Un bail commercial est conclu, contenant une clause résolutoire applicable en cas de non-paiement des loyers. Après avoir refusé de payer en raison de la présence de merule pleureuse dans les locaux, le locataire reçoit un commandement de payer ses arriérés, puis un second commandement aux fins de la résiliation du bail pour défaut d’assurance. Le bailleur assigne ce dernier en constatation de la résiliation du bail pour défaut d’assurance et de paiement des loyers.
Le 7 juin 2018, la cour d’appel de Rouen accueille les demandes. Elle décide que le bailleur remplit ses obligations de délivrance et d’entretien des locaux mis à bail, par l’exécution des travaux nécessaires à l’éradication de la mérule et de sa remise en état. L’exception d’inexécution invoquée par le locataire n’est donc pas justifiée.

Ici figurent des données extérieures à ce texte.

Lemma le_bytes_2_as_u16 x : le_bytes 2 (as_u16 x) = le_bytes 2 x.
Proof.
  unfold as_u16. cbn [le_bytes]. f_equal; [|f_equal]; Z.to_euclidean_division_equations; lia.
Qed.

(** The page image after an insertion, as block writes. *)
Definition inserted (d : bytes) (idx count new_offset : Z) (cell : bytes) : bytes :=
  let d1 := splice d new_offset cell in
  let d2 := splice d1 (hdr + idx * 2 + 2) (sub d1 (hdr + idx * 2) ((count - idx) * 2)) in
  let d3 := splice d2 (hdr + idx * 2) (le_bytes 2 (as_u16 new_offset)) in
  let d4 := splice d3 1 (le_bytes 2 (as_u16 (count + 1))) in
  splice d4 3 (le_bytes 2 (as_u16 new_offset)).

Lemma slot_insert_Ok d cco cs idx cell :
  slotted hdr d cco cs → bytes_ok cell → 0 ≤ idx ≤ zlen cs →
  hdr + zlen cs * 2 + 2 ≤ cco - zlen cell →
  slot_insert hdr idx (zlen cs) (cco - zlen cell) cell d =
    (Ok tt, inserted d idx (zlen cs) (cco - zlen cell) cell) ∧
  page_ok (inserted d idx (zlen cs) (cco - zlen cell) cell).
Proof.
  intros [[Hl Hb] _ _ Hr _ _ _ _] Hc Hi Hroom. pose proof PAGE_SIZE_bounds.
  pose proof (zlen_nonneg cell). unfold slot_insert, inserted. cbv zeta.
  set (d1 := splice d _ cell).
  assert (page_ok d1) as [Hl1 Hb1]. { split; [|by apply splice_ok]. unfold d1. rewrite length_splice; lia. }
  erewrite ST_bind_Ok by (apply put_bytes_Ok; lia). fold d1.
  erewrite ST_bind_Ok by (apply shift_pointers_right_Ok; done || lia).
  set (d2 := splice d1 _ _).
  assert (page_ok d2) as [Hl2 Hb2].
  { split; [|apply splice_ok; auto with kkdb]. unfold d2. rewrite length_splice; rewrite ?length_sub; lia. }
  erewrite ST_bind_Ok by (apply put_u16_Ok; lia). set (d3 := splice d2 _ _).
  assert (page_ok d3) as [Hl3 Hb3].
  { split; [|apply splice_ok; auto with kkdb]. unfold d3. rewrite length_splice; rewrite ?zlen_le_bytes; lia. }
  erewrite ST_bind_Ok by (apply put_u16_Ok; lia). set (d4 := splice d3 _ _).
  assert (page_ok d4) as [Hl4 Hb4].
  { split; [|apply splice_ok; auto with kkdb]. unfold d4. rewrite length_splice; rewrite ?zlen_le_bytes; lia. }
  rewrite (put_u16_Ok (0 + 3)) by lia. split; [done|].
  split; [rewrite length_splice; rewrite ?zlen_le_bytes; lia|]. apply splice_ok; auto with kkdb.
Qed.

(** What the image after an insertion holds, window by window. *)
Lemma inserted_sub d cco cs idx cell (d' := inserted d idx (zlen cs) (cco - zlen cell) cell) :
  slotted hdr d cco cs → bytes_ok cell → 0 ≤ idx ≤ zlen cs →
  hdr + zlen cs * 2 + 2 ≤ cco - zlen cell →
  sub d' 1 2 = le_bytes 2 (zlen cs + 1) ∧ sub d' 3 2 = le_bytes 2 (cco - zlen cell) ∧
  header_same hdr d d' ∧
  sub d' hdr (idx * 2) = sub d hdr (idx * 2) ∧
  sub d' (hdr + idx * 2) 2 = le_bytes 2 (cco - zlen cell) ∧
  sub d' (hdr + idx * 2 + 2) ((zlen cs - idx) * 2) = sub d (hdr + idx * 2) ((zlen cs - idx) * 2) ∧
  sub d' (cco - zlen cell) (zlen cell) = cell ∧
  (∀ o n, cco ≤ o → 0 ≤ n → o + n ≤ PAGE_SIZE → sub d' o n = sub d o n).
Proof.
  intros [[Hl Hb] _ _ Hr _ _ _ _] Hc Hi Hroom. pose proof PAGE_SIZE_bounds. pose proof (zlen_nonneg cell).
  pose proof (zlen_nonneg cs). unfold d', inserted, header_same. cbv zeta. rewrite !le_bytes_2_as_u16.
  set (d1 := splice d _ cell).
  assert (zlen d1 = PAGE_SIZE) as Hl1 by (unfold d1; rewrite length_splice; lia).
  set (m := sub d1 _ _).
  assert (zlen m = (zlen cs - idx) * 2) as Hm by (unfold m; rewrite length_sub; lia).
  set (d2 := splice d1 _ m).
  assert (zlen d2 = PAGE_SIZE) as Hl2 by (unfold d2; rewrite length_splice; lia).
  set (d3 := splice d2 _ _).
  assert (zlen d3 = PAGE_SIZE) as Hl3 by (unfold d3; rewrite length_splice; rewrite ?zlen_le_bytes; lia).
  set (d4 := splice d3 _ _).
  assert (zlen d4 = PAGE_SIZE) as Hl4 by (unfold d4; rewrite length_splice; rewrite ?zlen_le_bytes; lia).
  split_and!.
  - skip_write. apply (sub_splice_eq d3 1 (le_bytes 2 _)); rewrite ?zlen_le_bytes; lia.
  - apply (sub_splice_eq d4 3 (le_bytes 2 _)); rewrite ?zlen_le_bytes; lia.
  - skip_write. unfold d4. skip_write. unfold d3. skip_write. unfold d2. skip_write. unfold d1. by skip_write.
  - skip_write. unfold d4. skip_write. unfold d3. skip_write. unfold d2. skip_write. unfold d1. by skip_write.
  - skip_write. unfold d4. skip_write. unfold d3. skip_write. unfold d2. skip_write. unfold d1. by skip_write.
  - skip_write. unfold d4. skip_write. apply (sub_splice_eq d2 _ (le_bytes 2 _)); rewrite ?zlen_le_bytes; lia.
  - skip_write. unfold d4. skip_write. unfold d3. skip_write. unfold d2.
    etransitivity; [rewrite <- Hm; apply sub_splice_eq; lia|]. unfold m, d1. by skip_write.
  - skip_write. unfold d4. skip_write. unfold d3. skip_write. unfold d2. skip_write. apply sub_splice_eq; lia.
  - intros o n Ho Hn Hon.
    skip_write. unfold d4. skip_write. unfold d3. skip_write. unfold d2. skip_write. unfold d1. by skip_write.
Qed.

Definition list_insert_at {A} (idx : Z) (x : A) (l : list A) : list A :=
  take (Z.to_nat idx) l ++ x :: drop (Z.to_nat idx) l.

Lemma zlen_list_insert_at {A} idx (x : A) l : zlen (list_insert_at idx x l) = zlen l + 1.
Proof. unfold list_insert_at, zlen. rewrite length_app. simpl. rewrite length_take, length_drop. lia. Qed.

Lemma slotted_inserted d cco cs idx cell :
  slotted hdr d cco cs → bytes_ok cell → 12 ≤ zlen cell → 0 ≤ idx ≤ zlen cs →
  hdr + zlen cs * 2 + 2 ≤ cco - zlen cell →
  slotted hdr (inserted d idx (zlen cs) (cco - zlen cell) cell) (cco - zlen cell)
    (list_insert_at idx (cco - zlen cell, cell) cs).
Proof.
  intros Hs Hc Hlen Hi Hroom.
  destruct (inserted_sub d cco cs idx cell Hs Hc Hi Hroom) as (H1 & H2 & _ & H4 & H5 & H6 & H7 & H8).
  destruct (slot_insert_Ok d cco cs idx cell Hs Hc Hi Hroom) as [_ Hpage].
  set (d' := inserted _ _ _ _ _) in *. pose proof PAGE_SIZE_bounds.
  destruct Hs as [[Hl Hb] Hcount Hcco Hr Hp Hcells Hap Hused].
  split; rewrite ?zlen_list_insert_at; try done || lia.
  - replace ((zlen cs + 1) * 2) with (idx * 2 + (2 + (zlen cs - idx) * 2)) by lia.
    rewrite sub_split, sub_split by (rewrite ?(proj1 Hpage); lia). rewrite H4, H5, H6.
    unfold list_insert_at. rewrite ptrs_app. cbn [map concat fst].
    assert (sub d hdr (zlen cs * 2) =
      concat (map (λ c, le_bytes 2 c.1) (take (Z.to_nat idx) cs)) ++
      concat (map (λ c, le_bytes 2 c.1) (drop (Z.to_nat idx) cs))) as Hp'.
    { by rewrite Hp, <- ptrs_app, take_drop. }
    replace (zlen cs * 2) with (idx * 2 + (zlen cs - idx) * 2) in Hp' by lia.
    rewrite sub_split in Hp' by lia.
    apply app_inj_1 in Hp' as [-> ->]; [done|].
    apply Nat2Z.inj. change (zlen (sub d hdr (idx * 2)) = zlen (concat (map (λ c, le_bytes 2 c.1) (take (Z.to_nat idx) cs)))).
    rewrite zlen_ptrs, length_sub by lia. unfold zlen in *. rewrite length_take. lia.
  - apply Forall_app_2; [|constructor].
    + apply Forall_take. eapply Forall_impl; [exact Hcells|]. intros [o c]; simpl. intros (?&?&?&Hsub).
      split_and!; try lia. by rewrite H8 by lia.
    + simpl. split_and!; done || lia.
    + apply Forall_drop. eapply Forall_impl; [exact Hcells|]. intros [o c]; simpl. intros (?&?&?&Hsub).
      split_and!; try lia. by rewrite H8 by lia.
  - apply FOP_insert; rewrite take_drop; [done|].
    eapply Forall_impl; [exact Hcells|]. intros [o c]; unfold apart; simpl. lia.
  - unfold list_insert_at. rewrite <- (take_drop (Z.to_nat idx) cs) in Hused.
    rewrite map_app, zsum_app in *. cbn [map zsum foldr snd]. unfold zsum in *. lia.
Qed.

Definition list_remove_at {A} (idx : Z) (l : list A) : list A :=
  take (Z.to_nat idx) l ++ drop (S (Z.to_nat idx)) l.
Lemma zlen_list_remove_at {A} idx (l : list A) :
  0 ≤ idx < zlen l → zlen (list_remove_at idx l) = zlen l - 1.
Proof. unfold list_remove_at, zlen. rewrite length_app, length_take, length_drop. lia. Qed.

Le 27 février 2020, la Cour de cassation casse cet arrêt au visa de l’article 1184 du code civil. La cour d’appel aurait dû rechercher si les travaux entrepris par le bailleur avaient rendu les locaux impropres à l’usage, pendant leur exécution, ce qui était de nature à justifier l’exception d’inexécution soulevée par le locataire pendant cette période.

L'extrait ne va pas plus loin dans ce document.